PySpark Memo 2

Chapter 2

Content

  • Dropping Columns
  • Dropping Rows
  • Various Parameter In Dropping functionalities
  • Handling Missing values by Mean, Median and Mode

Codes:

from pyspark.sql import SparkSession

spark = SparkSession.builder.appName('DataFrame').getOrCreate()
df_spark = spark.read().csv('test.csv', header=True, inferSchema=True)
df_spark.drop('Name')
df_spark.na.drop()
# This is default way of na.drop, any.
df_spark.na.drop(how='any')
# 'all' will trop those containing every feature as na
df_spark.na.drop(how='all')
# You can add threshold, those get at least 2 non-na will remain.
df_spark.na.drop(how='any', threshold=2)
# You can use subset to limit the view from whole to a little subset, so that you can use threshold or 'how' or flexible
df_spark.na.drop(how='any', subset=['Age'])
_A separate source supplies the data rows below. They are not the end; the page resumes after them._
(* ===== verification/NtcpFrame.v ===== *)
(** * NTCP frames

    The frames of the legacy transport, from [src/transport/ntcp/frame.rs]: an
    I2NP message or a timestamp, padded to whole cipher blocks and closed by an
    Adler-32 checksum. *)

From S2P Require Import Prelude Nom Cookie Util Wire Crypto Data Dest I2np Message.

(** ** Checksums and padding *)

Definition padding_len (content_len : Z) : Z := as_u8 (16 - as_u8 (content_len mod 16)) mod 16.

(** one byte of the two sums *)
Definition adler_step (s : Z * Z) (x : Z) : Z * Z :=
  let s1 := (s.1 + x) mod 65521 in
  (s1, (s.2 + s1) mod 65521).

Definition adler (input : bytes) : bytes :=
  let '(s1, s2) := foldl adler_step (1, 0) input in
  [as_u8 (Z.land (Z.shiftr s2 8) 0xff); as_u8 (Z.land s2 0xff);
   as_u8 (Z.land (Z.shiftr s1 8) 0xff); as_u8 (Z.land s1 0xff)].

(** [super::Frame] *)
Inductive Frame {sc : SigCrates} :=
| Standard (msg : Message)
| TimeSync (ts : Z).

Section Frames.
Context {nom : Nom} {cf : CookieFactory} {bu : BigUintOps} {sc : SigCrates} {sha : Sha2} {fl : Flate2}.

Definition padding (content_len : Z) : parser bytes bytes := nom_take (padding_len content_len).

(** leaves what the buffer holds *)
Definition gen_padding (content_len : Z) : gen := gen_skip (padding_len content_len).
# so you can fill in the na, too
# you provide fill(value_to_fill, columns_to_select)
df_spark.na.fill('Missing Values', ['Experience', 'age'])

#You can use MLlib, too
from pyspark.ml.feature import Imputer

imputer = Imputer(
	inputCols=['age', 'Experience', 'Salary'],
	outputCols=["{}_imputed".format(c) for c in ['age', 'Experience', 'Salary']]
).setStrategy('median')
imputer.fit(df_pyspark).transform(df_spark).show()